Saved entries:
Definition memory_init (L : layout) : M hstate unit :=
  assert (RAM_START =? kimg_start L) "RAM_START == _kimg_start" ;;
  if MEGA_SIZE <? kimg_end L - kimg_start L then panic "Kernel too large" else
  map_kernel L ;;
  let mtag := sv39_mtag 0 (main_pt2 L) in
  on_vm (modify (fun s => MkM (ms_mem s) (free_list s) mtag mtag
                              (sstatus_sum s) (memory_initialized s))) ;;
  let heap_start := kimg_end L in
  let heap_end0 := round_up_addr heap_start PAGE_SIZE in
  let heap_end :=
    if heap_end0 - heap_start <? HEAP_INIT_MIN
    then heap_end0 + round_up_addr (HEAP_INIT_MIN - (heap_end0 - heap_start)) PAGE_SIZE
    else heap_end0 in
  if RAM_END <? heap_end then panic "Not enough memory" else
  heap_init heap_start heap_end ;;
  on_vm (modify (set_free_list heap_end)) ;;
  for_range heap_end RAM_END PAGE_SIZE link_free_page ;;
  on_vm (modify (fun s => MkM (ms_mem s) (free_list s) (satp s) (main_mtag s) true true)).

(** ** The hardware's view of a page table

    Address translation of the Sv39 scheme: a leaf entry at level 2, 1 or 0
    maps a gigapage, a megapage or a page; a misaligned superpage faults. *)
Definition sv39_translate (m : mem) (root va : Z) : option (Z * Z) :=
  let leaf e size := if ppage e mod size =? 0 then Some (ppage e + va mod size, pte_flags e) else None in
  let e2 := load_pte m (slot root (VPN2 va)) in
  if negb (has e2 PTE_V) then None
  else if has e2 PTE_RWX then leaf e2 GIGA_SIZE
  else
    let e1 := load_pte m (slot (ppage e2) (VPN1 va)) in
    if negb (has e1 PTE_V) then None
    else if has e1 PTE_RWX then leaf e1 MEGA_SIZE
    else
      let e0 := load_pte m (slot (ppage e1) (VPN0 va)) in
      if negb (has e0 PTE_V) then None
      else if has e0 PTE_RWX then leaf e0 PAGE_SIZE
      else None.

(** ** What the linker script guarantees *)

Record layout_ok (L : layout) : Prop := {
  lo_start : kimg_start L = RAM_START;
  lo_text : kimg_text_start L = RAM_START;
  lo_order : RAM_START <= kimg_text_end L <= kimg_rodata_start L /\
    kimg_rodata_start L <= kimg_rodata_end L <= kimg_data_start L /\
    kimg_data_start L <= kimg_end L;
  lo_align : kimg_rodata_start L mod PAGE_SIZE = 0 /\ kimg_data_start L mod PAGE_SIZE = 0 /\
    kimg_end L mod PAGE_SIZE = 0;
  lo_size : kimg_end L - RAM_START <= MEGA_SIZE;
  lo_tables : Forall (fun t => t mod PAGE_SIZE = 0 /\ RAM_START <= t /\ t + PAGE_SIZE <= kimg_end L)
    [main_pt2 L; main_pt1_0x80000 L; main_pt0_0x80000 L];
  lo_distinct : NoDup [main_pt2 L; main_pt1_0x80000 L; main_pt0_0x80000 L]
}.

(** The static tables are in .bss, which is zero when the kernel starts. *)
Definition bss_zero (L : layout) (m : mem) : Prop :=
  forall i, 0 <= i < 512 -> load64 m (slot (main_pt2 L) i) = 0.

(** ** Loops that fill consecutive entries *)

Definition upd_mem (m : mem) (h : hstate) : hstate := set_vm (set_mem m (h_vm h)) h.
Definition hmem (h : hstate) : mem := ms_mem (h_vm h).

Lemma set_entry_eq pt i e h :
  set_entry pt i e h = Done tt (upd_mem (store_pte (hmem h) (slot pt i) e) h).
Proof. done. Qed.

Lemma upd_mem_upd m m' h : upd_mem m (upd_mem m' h) = upd_mem m h.
Proof. done. Qed.

Lemma load_pte_ext m m' a :
  (forall b, a <= b < a + 8 -> load8 m' b = load8 m b) -> load_pte m' a = load_pte m a.
Proof. intros H. unfold load_pte. f_equal. by apply load64_ext. Qed.

(** [m'] is [m] with the entries [i0, i0+n) of [pt] set by [ent]. *)
Record filled (pt i0 n : Z) (ent : Z -> pte) (m m' : mem) : Prop := {
  fl_new : forall k, 0 <= k < n -> load_pte m' (slot pt (i0 + k)) = ent k;
  fl_old : forall b, ~ (slot pt i0 <= b < slot pt (i0 + n)) -> load8 m' b = load8 m b
}.

Lemma filled_other pt i0 n ent m m' a :
  filled pt i0 n ent m m' -> a + 8 <= slot pt i0 \/ slot pt (i0 + n) <= a ->
  load_pte m' a = load_pte m a.
Proof. intros H Ha. apply load_pte_ext. intros b Hb. apply (fl_old _ _ _ _ _ _ H). lia. Qed.

Lemma filled_one pt i e m : pte_wf e -> filled pt i 1 (fun _ => e) m (store_pte m (slot pt i) e).
Proof.
  intros He. constructor.
  - intros k Hk. replace (i + k) with i by lia. by apply load_store_pte_same.
  - intros b Hb. apply load8_store64_other. unfold slot in *. lia.
Qed.

Lemma filled_snoc pt i0 n ent m m' e :
  0 <= n -> pte_wf e -> e = ent n -> filled pt i0 n ent m m' ->
  filled pt i0 (n + 1) ent m (store_pte m' (slot pt (i0 + n)) e).
Proof.
  intros Hn He -> [H1 H2]. constructor.
  - intros k Hk. destruct (decide (k = n)) as [->|Hne].
    + by apply load_store_pte_same.
    + rewrite load_store_pte_other by (unfold slot; lia). apply H1. lia.
  - intros b Hb. unfold slot in *.
    unfold store_pte. rewrite load8_store64_other by lia. apply H2. lia.
Qed.

Lemma fill_loop pt lo hi step i0 (idx : Z -> Z) (ent : Z -> pte) h :
  0 < step -> lo <= hi -> (forall x, pte_wf (ent x)) ->
  (forall k, 0 <= k -> lo + k * step < hi -> idx (lo + k * step) = i0 + k) ->
  exists m', for_range lo hi step (fun x => set_entry pt (idx x) (ent x)) h =
      Done tt (upd_mem m' h) /\
    filled pt i0 ((hi - lo + step - 1) / step) (fun k => ent (lo + k * step)) (hmem h) m'.
Proof.
  intros Hst Hle Hwf Hidx.
  destruct (for_range_inv (fun k h1 => 0 <= k /\ exists m', h1 = upd_mem m' h /\
      filled pt i0 k (fun k => ent (lo + k * step)) (hmem h) m')
    lo hi step (fun x => set_entry pt (idx x) (ent x)) h Hst Hle) as (h' & E & _ & m' & -> & Hf).
  - split; [lia|]. exists (hmem h). split; [by destruct h as [? ? ? []]|].
    constructor; [lia|done].
  - intros k h1 Hk Hlt (_ & m' & -> & Hf). rewrite Hidx by done.
    eexists. split; [apply set_entry_eq|]. split; [lia|]. rewrite upd_mem_upd.
    eexists. split; [done|]. by apply filled_snoc.
  - eauto.
Qed.

(** ** The direct map *)

Definition pages_between (lo hi : Z) : Z := (hi - lo + PAGE_SIZE - 1) / PAGE_SIZE.
Definition ram_index (a : Z) : Z := (a - RAM_START) / PAGE_SIZE.

Record direct_map (L : layout) (m : mem) : Prop := {
  dm_mmio : forall k, 0 <= k < 2 -> load_pte m (slot (main_pt2 L) k) = leaf_pte (k * GIGA_SIZE) RWG;
  dm_pt1 : load_pte m (slot (main_pt2 L) 2) = ptab_pte (main_pt1_0x80000 L) PTE_G;
  dm_pt0 : load_pte m (slot (main_pt1_0x80000 L) 0) = ptab_pte (main_pt0_0x80000 L) PTE_G;
  dm_text : forall k, 0 <= k < pages_between RAM_START (kimg_text_end L) ->
    load_pte m (slot (main_pt0_0x80000 L) k) = leaf_pte (RAM_START + k * PAGE_SIZE) RXG;
  dm_rodata : forall k, 0 <= k < pages_between (kimg_rodata_start L) (kimg_rodata_end L) ->
    load_pte m (slot (main_pt0_0x80000 L) (ram_index (kimg_rodata_start L) + k)) =
    leaf_pte (kimg_rodata_start L + k * PAGE_SIZE) RG;
  dm_data : forall k, 0 <= k < pages_between (kimg_data_start L) (RAM_START + MEGA_SIZE) ->
    load_pte m (slot (main_pt0_0x80000 L) (ram_index (kimg_data_start L) + k)) =
    leaf_pte (kimg_data_start L + k * PAGE_SIZE) RWG;
  dm_mega : forall k, 1 <= k < 4 ->
    load_pte m (slot (main_pt1_0x80000 L) k) = leaf_pte (RAM_START + k * MEGA_SIZE) RWG;
  dm_upper : forall i, 3 <= i < 512 -> load64 m (slot (main_pt2 L) i) = 0
}.

Lemma VPN0_ram pp : RAM_START <= pp < RAM_START + MEGA_SIZE -> VPN0 pp = ram_index pp.
Proof. unfold ram_index, RAM_START, MEGA_SIZE, PAGE_SIZE. rewrite VPN0_div. intros. zdiv. Qed.

Lemma VPN1_ram pp : RAM_START <= pp < RAM_END -> VPN1 pp = (pp - RAM_START) / MEGA_SIZE.
Proof. unfold RAM_END, RAM_SIZE, RAM_START, MEGA_SIZE, PAGE_SIZE. rewrite VPN1_div. intros. zdiv. Qed.

Lemma VPN2_giga k : 0 <= k -> 0 + k * GIGA_SIZE < RAM_START -> VPN2 (0 + k * GIGA_SIZE) = 0 + k.
Proof. unfold GIGA_SIZE, MEGA_SIZE, PAGE_SIZE, RAM_START. rewrite VPN2_div. intros. zdiv. Qed.

Lemma VPN1_mega k :
  0 <= k -> RAM_START + MEGA_SIZE + k * MEGA_SIZE < RAM_END ->
  VPN1 (RAM_START + MEGA_SIZE + k * MEGA_SIZE) = 1 + k.
Proof.
  unfold RAM_END, RAM_SIZE, MEGA_SIZE, PAGE_SIZE, RAM_START. rewrite VPN1_div. intros. zdiv.
Qed.

Section MapKernel.
Context (L : layout) (h : hstate).
Hypothesis HL : layout_ok L.
Hypothesis Hbss : bss_zero L (hmem h).
Local Notation p2 := (main_pt2 L).
Local Notation p1 := (main_pt1_0x80000 L).
Local Notation p0 := (main_pt0_0x80000 L).
Lemma demo_mapped flags :
  exists s own l, memory_alloc_and_map_page demo_vma flags demo_state = Done demo_vma s /\
    minv s own l 0 /\ (5 <= length l)%nat /\ mtag_to_root (satp s) = demo_root /\
    own !! demo_root = Some (Root demo_root) /\
    lookup_pte (ms_mem s) demo_root demo_vma = Some (leaf_pte 0x80200000 flags).
Proof.
  destruct (map_page_run demo_state demo_own 0x80200000 (tl demo_pages) 0 demo_root demo_vma flags)
    as (s & own & l & E & HI & Hlen & [M1 M2 M3 M4 M5 M6]);
    [exact demo_minv|simpl; lia|exact demo_satp|exact demo_root_role|exact demo_user|done|].
  exists s, own, l. split; [done|]. split; [done|]. simpl in Hlen. split; [lia|].
  split; [rewrite M6; exact demo_satp|]. split; [apply M3; [exact demo_root_role|done]|].
  rewrite M1; [by rewrite decide_True|exact demo_root_role|].
  rewrite user_vpn2 by exact demo_user. lia.
Qed.

(** ** Page faults *)

Definition RWU : Z := Z.lor (Z.lor PTE_R PTE_W) PTE_U.

(** The handler's effect for any user address, mapped or not. *)
Lemma page_fault_run s own l last r vptr :
  minv s own l last -> (5 <= length l)%nat ->
  mtag_to_root (satp s) = r -> own !! r = Some (Root r) -> user_vma vptr ->
  exists pp s1 own1 l1 s' own' l',
    memory_handle_page_fault vptr s = Done tt s' /\
    extends s own s1 own1 /\ same_map own (ms_mem s) (ms_mem s1) /\
    minv s1 own1 (pp :: l1) last /\ minv s' own' l' last /\
    maps_page s1 own1 r (round_down_addr vptr PAGE_SIZE) pp (leaf_pte pp RWU)
      (replicate (Z.to_nat PAGE_SIZE) 0) s' own'.
Proof.
  intros HI Hlen Hroot Hr Hu. set (va := round_down_addr vptr PAGE_SIZE).
  assert (Hva : user_vma va /\ va mod PAGE_SIZE = 0).
  { unfold va, round_down_addr, user_vma, USER_START_VMA, USER_END_VMA, PAGE_SIZE in *.
    split; [zdiv|]. apply Z.mod_mul. lia. }
  destruct Hva as [Huv Hal].
  assert (Hvpn : 3 <= VPN2 va) by (rewrite user_vpn2 by done; lia).
  destruct (walk_from_create 2 s own l last r va r HI) as (p0 & s1 & own1 & l1 & Hw & [W1 W2 W3 W4 W5 W6]);
    [done|done|done|lia|].
  destruct l1 as [|pp l1]; [simpl in W5; lia|].
  assert (Hr1 : own1 !! r = Some (Root r)) by (by apply (ex_own _ _ _ _ W2)).
  assert (Hroot1 : mtag_to_root (satp s1) = r) by (by rewrite (ex_satp _ _ _ _ W2)).
  destruct (map_page_run s1 own1 pp l1 last r va RWU W1 ltac:(simpl in W5; lia) Hroot1 Hr1 Huv Hal)
    as (s' & own' & l' & E & HI' & _ & Hm).
  exists pp, s1, own1, l1, s', own', l'. split; [|auto].
  unfold memory_handle_page_fault. unfold user_vma in Hu.
  destruct (Z.ltb_spec vptr USER_START_VMA); [lia|].
  destruct (Z.leb_spec USER_END_VMA vptr); [lia|]. cbn [orb]. cbv zeta. fold va.
  unfold aligned_addr. rewrite Hal. cbn [Z.eqb negb].
  mstep (root_active s). rewrite Hroot. unfold walk_pt. mstep Hw.
  assert (Hg0 : page p0) by exact (mi_page _ _ _ _ W1 _ _ W3).
  rewrite (proj2 (Z.eqb_neq _ _) (slot_nonnull p0 _ Hg0 (proj1 (VPN0_range va)))).
  mstep E. destruct (Z.eqb_spec va NULL); [|done].
  unfold user_vma, USER_START_VMA, NULL in *. lia.
Qed.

* [WHAT THE TASK ASKS] Make a copy of each line in the records above that has the word "Hidx".

* [RESULT]
  intros Hst Hle Hwf Hidx.
  - intros k h1 Hk Hlt (_ & m' & -> & Hf). rewrite Hidx by done.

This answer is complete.